Directions:
The data must be copied over exactly and in full.
(Records supplied begins)
(** [a.path.localeCompare(b.path) || a.method.localeCompare(b.method)] *)
Definition compare (a b : EndpointListItem) : Z :=
  if (localeCompare (path a) (path b) =? 0)%Z
  then localeCompare (method a) (method b)
  else localeCompare (path a) (path b).

Definition after (a b : EndpointListItem) : bool := (0 <? compare a b)%Z.

(** The two nested loops over the index. *)
Definition collect (index : EndpointIndex.t) : list EndpointListItem :=
  flat_map
    (fun entry : string * Map Operation.t =>
       map (fun m : string * Operation.t =>
              mkItem (fst entry) (toUpperCase (fst m))
                (Operation.summary (snd m)) (Operation.operationId (snd m))
                (Operation.tags (snd m)))
           (snd entry))
    (EndpointIndex.paths index).

Definition listEndpoints (loader : SwaggerLoader.t) (params : ListEndpointsParams)
  : Result (list EndpointListItem) :=
  do index <- SwaggerLoader.getEndpointIndex loader;
  let limit := match limit params with Some l => l | None => 50%Z end in
  let offset := match offset params with Some o => o | None => 0%Z end in
  Ok (slice (sort after (collect index)) offset (offset + limit)).

End Collation.
End ListEndpoints.


(* ===================================================================== *)
(** * src/server.ts                                                       *)
(* ===================================================================== *)

Module McpServer.
Import JS.

(** The arguments of a tool call, for a caller that keeps to the declared
    input schemas: every member is absent or of its declared type. *)
Record Arguments : Type := mkArguments {
  path : option string;
  method : option string;
  operationId : option string;
  tag : option string;
  limit : option Z;
  includeDescription : option bool;
  schemaName : option string;
  property : option string;
  query : option string }.

(** [{}] *)
Definition no_arguments : Arguments :=
  mkArguments None None None None None None None None None.

(** The object that [handleGetEndpointDetails] serializes. *)
Record EndpointDetails : Type := mkDetails {
  details_path : string;
  details_method : string;
  details_summary : option string;
  details_description : option string;
  details_operationId : option string;
  details_tags : option (list string);
  details_parameters : option (list Param.t);
  details_responses : option (list (string * Response.t)) }.

(** A member of [x-tagGroups]. *)
Record TagGroup : Type := mkGroup {
  group_name : string;
  group_tags : list string }.

(** The objects that [handleListTags] serializes. *)
Record TagInfo : Type := mkTagInfo {
  info_name : string;
  info_description : option string }.

Record TagGroupInfo : Type := mkGroupInfo {
  groupInfo_name : string;
  groupInfo_tags : list TagInfo }.

Record TagList : Type := mkTagList {
  tagGroups : list TagGroupInfo;
  allTags : list TagInfo }.

(** The values handed to [JSON.stringify]. *)
Inductive Payload : Type :=
| Endpoints (results : list EndpointResult.t)
| TagResults (results : list TagSearchResult.t)
| Schemas (results : list SchemaResult.t)
| Fulltext (results : list FulltextSearchResult.t)
| Details (result : EndpointDetails)
| Tags (result : TagList).

(** [{ type: 'text', text }] and [{ content: [...] }] *)
Record TextContent : Type := mkText {
  type_ : string;
  text : string }.

Record CallToolResult : Type := mkResult {
  content : list TextContent }.

Section Handlers.

(** [JSON.stringify(value, null, 2)] *)
Variable stringify : Payload -> string.

(** The member [x-tagGroups] of the document. *)
Variable x_tagGroups : SwaggerSpec.t -> option (list TagGroup).

Definition respond (value : Payload) : CallToolResult :=
  mkResult [mkText "text" (stringify value)].

Definition handleSearchEndpoints (loader : SwaggerLoader.t) (args : Arguments)
  : Result CallToolResult :=
  do results <- EndpointSearch.searchEndpoints loader
                  (EndpointSearch.mkParams (path args) (method args)
                     (operationId args) (tag args) (limit args));
  Ok (respond (Endpoints results)).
(Records supplied ends)
Answer for this exercise:
(** [a.path.localeCompare(b.path) || a.method.localeCompare(b.method)] *)
Definition compare (a b : EndpointListItem) : Z :=
  if (localeCompare (path a) (path b) =? 0)%Z
  then localeCompare (method a) (method b)
  else localeCompare (path a) (path b).

Definition after (a b : EndpointListItem) : bool := (0 <? compare a b)%Z.

(** The two nested loops over the index. *)
Definition collect (index : EndpointIndex.t) : list EndpointListItem :=
  flat_map
    (fun entry : string * Map Operation.t =>
       map (fun m : string * Operation.t =>
              mkItem (fst entry) (toUpperCase (fst m))
                (Operation.summary (snd m)) (Operation.operationId (snd m))
                (Operation.tags (snd m)))
           (snd entry))
    (EndpointIndex.paths index).

Definition listEndpoints (loader : SwaggerLoader.t) (params : ListEndpointsParams)
  : Result (list EndpointListItem) :=
  do index <- SwaggerLoader.getEndpointIndex loader;
  let limit := match limit params with Some l => l | None => 50%Z end in
  let offset := match offset params with Some o => o | None => 0%Z end in
  Ok (slice (sort after (collect index)) offset (offset + limit)).

End Collation.
End ListEndpoints.


(* ===================================================================== *)
(** * src/server.ts                                                       *)
(* ===================================================================== *)

Module McpServer.
Import JS.

(** The arguments of a tool call, for a caller that keeps to the declared
    input schemas: every member is absent or of its declared type. *)
Record Arguments : Type := mkArguments {
  path : option string;
  method : option string;
  operationId : option string;
  tag : option string;
  limit : option Z;
  includeDescription : option bool;
  schemaName : option string;
  property : option string;
  query : option string }.

(** [{}] *)
Definition no_arguments : Arguments :=
  mkArguments None None None None None None None None None.

(** The object that [handleGetEndpointDetails] serializes. *)
Record EndpointDetails : Type := mkDetails {
  details_path : string;
  details_method : string;
  details_summary : option string;
  details_description : option string;
  details_operationId : option string;
  details_tags : option (list string);
  details_parameters : option (list Param.t);
  details_responses : option (list (string * Response.t)) }.

(** A member of [x-tagGroups]. *)
Record TagGroup : Type := mkGroup {
  group_name : string;
  group_tags : list string }.

(** The objects that [handleListTags] serializes. *)
Record TagInfo : Type := mkTagInfo {
  info_name : string;
  info_description : option string }.

Record TagGroupInfo : Type := mkGroupInfo {
  groupInfo_name : string;
  groupInfo_tags : list TagInfo }.

Record TagList : Type := mkTagList {
  tagGroups : list TagGroupInfo;
  allTags : list TagInfo }.

(** The values handed to [JSON.stringify]. *)
Inductive Payload : Type :=
| Endpoints (results : list EndpointResult.t)
| TagResults (results : list TagSearchResult.t)
| Schemas (results : list SchemaResult.t)
| Fulltext (results : list FulltextSearchResult.t)
| Details (result : EndpointDetails)
| Tags (result : TagList).

(** [{ type: 'text', text }] and [{ content: [...] }] *)
Record TextContent : Type := mkText {
  type_ : string;
  text : string }.

Record CallToolResult : Type := mkResult {
  content : list TextContent }.

Section Handlers.

(** [JSON.stringify(value, null, 2)] *)
Variable stringify : Payload -> string.

(** The member [x-tagGroups] of the document. *)
Variable x_tagGroups : SwaggerSpec.t -> option (list TagGroup).

Definition respond (value : Payload) : CallToolResult :=
  mkResult [mkText "text" (stringify value)].

Definition handleSearchEndpoints (loader : SwaggerLoader.t) (args : Arguments)
  : Result CallToolResult :=
  do results <- EndpointSearch.searchEndpoints loader
                  (EndpointSearch.mkParams (path args) (method args)
                     (operationId args) (tag args) (limit args));
  Ok (respond (Endpoints results)).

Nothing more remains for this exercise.